When you're hiring, we at Zippercruder know you can feel frustrated.
For Lauren, even, like your efforts are futile,
and you can spend a fortune trying to find fabulous people,
only to get flooded with candidates who are just... fine.
F***!
Fortunately, Zippercruder figured out how to fix all that.
And right now, you can try Zippercruder for free.
At zippercruder.com slash zip.
With Zippercruder, you can forget your frustrations,
because we find the right people for your roles fast,
which is our absolute favorite effort.
In fact, four out of five employers who post on Zippercruder
get a quality candidate within the first day.
F***! Fantastic!
So, whether you need to hire four,
40, or 400 people, get ready to meet first rate talent.
Just go to zippercruder.com slash zip to try Zippercruder for free.
Don't forget that zippercruder.com slash zip.
Finally, that zippercruder.com slash zip.
Warning, the following Zippercruder radio spot you are about to hear
is going to be filled with F words.
When you're hiring, we at Zippercruder know you can feel frustrated.
For Lauren, even, like your efforts are futile,
and you can spend a fortune trying to find fabulous people,
only to get flooded with candidates who are just... fine.
F***!
Fortunately, Zippercruder figured out how to fix all that.
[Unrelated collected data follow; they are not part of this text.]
(** Units of other names leave an entry as it is. *)
Lemma loki_units_loop_other_names (us : list RelationUnit) (name : string) :
  forall endpoints endpoints' : gmap string json,
  loki_units_loop endpoints us = Return endpoints' ->
  (forall v, v ∈ us -> has_endpoint v = true -> unit_name v <> name) ->
  endpoints' !! name = endpoints !! name.
Proof.
  induction us as [|u us IH]; intros endpoints endpoints' Hrun Hother;
    simpl in Hrun.
  - by injection Hrun as <-.
  - rewrite loki_unit_step_eq in Hrun. destruct (has_endpoint u) eqn:Hu.
    + destruct (unit_url u) as [url|e]; simpl in Hrun; [|discriminate].
      rewrite (IH _ _ Hrun); [|intros v Hv; apply Hother; by right].
      apply lookup_insert_ne, Hother; [by left|done].
    + simpl in Hrun. apply (IH _ _ Hrun). intros v Hv. apply Hother. by right.
Qed.

(** X19: when two units have the same name, the later one wins: if the
    collection returns, the entry of a name is the url of the last unit of
    that name that has an endpoint. *)
Theorem loki_endpoints_last_wins (self : Coordinator)
    (before after : list RelationUnit) (u : RelationUnit)
    (url : json) (endpoints : gmap string json) :
  concat (logging_relations self) = (before ++ u :: after)%list ->
  has_endpoint u = true -> unit_url u = Return url ->
  (forall v, v ∈ after -> has_endpoint v = true -> unit_name v <> unit_name u) ->
  loki_endpoints_by_unit self = Return endpoints ->
  endpoints !! unit_name u = Some url.
Proof.
  intros Hunits Hu Hurl Hlast Hrun. unfold loki_endpoints_by_unit in Hrun.
  rewrite loki_relations_loop_concat, Hunits, loki_units_loop_app in Hrun.
  destruct (loki_units_loop ∅ before) as [eps|e]; simpl in Hrun; [|discriminate].
  rewrite loki_unit_step_eq, Hu, Hurl in Hrun. simpl in Hrun.
  rewrite (loki_units_loop_other_names after (unit_name u) _ _ Hrun Hlast).
  apply lookup_insert_eq.
Qed.

End LokiLastWins.

Lemma loki_endpoints_last_wins_witness :
  loki_endpoints_by_unit (with_loki [loki_unit "loki/0"; other_loki_unit "loki/0"])
  = Return {[ "loki/0" := JString "http://other:3100/push" ]}
  /\ ({[ "loki/0" := JString "http://other:3100/push" ]} : gmap string json)
     !! unit_name (other_loki_unit "loki/0")
     = Some (JString "http://other:3100/push").
Proof.
  split; [vm_compute; reflexivity|].
  apply (loki_endpoints_last_wins
           (with_loki [loki_unit "loki/0"; other_loki_unit "loki/0"])
           [loki_unit "loki/0"] [] (other_loki_unit "loki/0")).
  - reflexivity.
  - vm_compute. reflexivity.
  - vm_compute. reflexivity.
  - intros v Hin. by apply elem_of_nil in Hin.
  - vm_compute. reflexivity.
Defined.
And right now, you can try Zippercruder for free at zippercruder.com slash zip.
With Zippercruder, you can forget your frustrations,
because we find the right people for your roles fast,
which is our absolute favorite effort.
In fact, four out of five employers who post on Zippercruder
get a quality candidate within the first day.
F***! Fantastic!
So, whether you need to hire four,
40, or 400 people, get ready to meet first rate talent.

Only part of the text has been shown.